News / Science News

    Scientists discover fossil of bizarre groundhog-like mammal on Madagascar

    NSF | NOVEMBER 23, 2014

    Paleontologists have discovered an almost complete skull of a previously unknown mammal that likely resembled a large modern-day groundhog and lived alongside dinosaurs.



    The skull of the newly discovered mammal Vintana sertichi at an early stage of excavation.


    The species, found on Madagascar, is shaking up theories of early mammal evolution and diversity.

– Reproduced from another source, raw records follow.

(* ===== verification/WifiAead.v ===== *)
(** The modes of the block cipher in the Wi-Fi driver: [core/crypto/aes-omac1.c],
    [aes-ctr.c], [aes-ccm.c], [aes-gcm.c] and [aes-siv.c].

    They are modelled and proved against an interface, a cipher with a key set-up that may
    fail and blocks of 16 bytes; the code's own AES is the instance. A buffer is a list of
    bytes; a function that writes through a pointer returns what it has written. A read
    past the end of a buffer is [None], as is the result -1. *)

From S2P Require Import Prelude WifiAes.

(** What the modes use of the cipher. *)
Class BlockCipher (C : Type) := {
  encrypt_init : list Z -> option C;          (* aes_encrypt2_init(key, key_len) *)
  encrypt_block : C -> list Z -> list Z       (* aes_encrypt2 *)
}.

Class BlockCipherOk (C : Type) `{BlockCipher C} := {
  block_length c x : length (encrypt_block c x) = 16%nat;
  block_bytes c x : bytes (encrypt_block c x)
}.

(** The AES of the driver; [alloc] is whether the memory for its context is there. *)
Definition aes_cipher (alloc : bool) : BlockCipher (list Z * Z) := {|
  encrypt_init key := aes_encrypt2_init alloc key (Z.of_nat (length key));
  encrypt_block := aes_encrypt2
|}.

Lemma aes_cipher_ok alloc : @BlockCipherOk _ (aes_cipher alloc).
Proof. split; intros c x; [exact (proj1 (aes_block c x))|exact (proj2 (aes_block c x))]. Qed.

(** * Definitions *)

(** The first bytes of [d] are XORed with those of [s]. *)
Fixpoint xor_into (d s : list Z) : list Z :=
  match d, s with
  | x :: d, y :: s => (x .^ y) :: xor_into d s
  | _, _ => d
  end.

    The new fossil mammal is named Vintana sertichi, dating from the Late Cretaceous, approximately 66 million years ago. Vintana means luck and refers to the good fortune its discoverer, researcher Joe Sertich, then of Stony Brook University, had in finding the fossil.

    Vintana belongs to a group of early mammals called gondwanatherians, which had been known only from a few teeth and jaw fragments.

    Because of this fragmentary understanding, the mammals' evolutionary placement hadn't been clear. The well-preserved skull of Vintana sertichi is giving researchers their first clear insights into the life habits and relationships of gondwanatherians.

    The skull measures almost five inches long, twice the size of the largest known mammal skull from the Age of Dinosaurs in the Southern Hemisphere.

    At a time when the majority of mammals were shrew- or mouse-sized--mere shadows of dinosaurs--Vintana was a super heavyweight, estimated to have had a body mass of about 20 pounds, two or three times the size of an adult groundhog today.

    Vintana's skull has an unusual shape, with deep, huge eye sockets, and long, scimitar-shaped flanges for attachment of massive chewing muscles. Its teeth, eye sockets, braincase, and inner ear revealed that Vintana was likely a large-eyed herbivore that was agile, with keen senses of hearing and smell.

    This is the first discovery of a cranial fossil from the extinct group of mammals called Gondwanatheria in the Southern Hemisphere.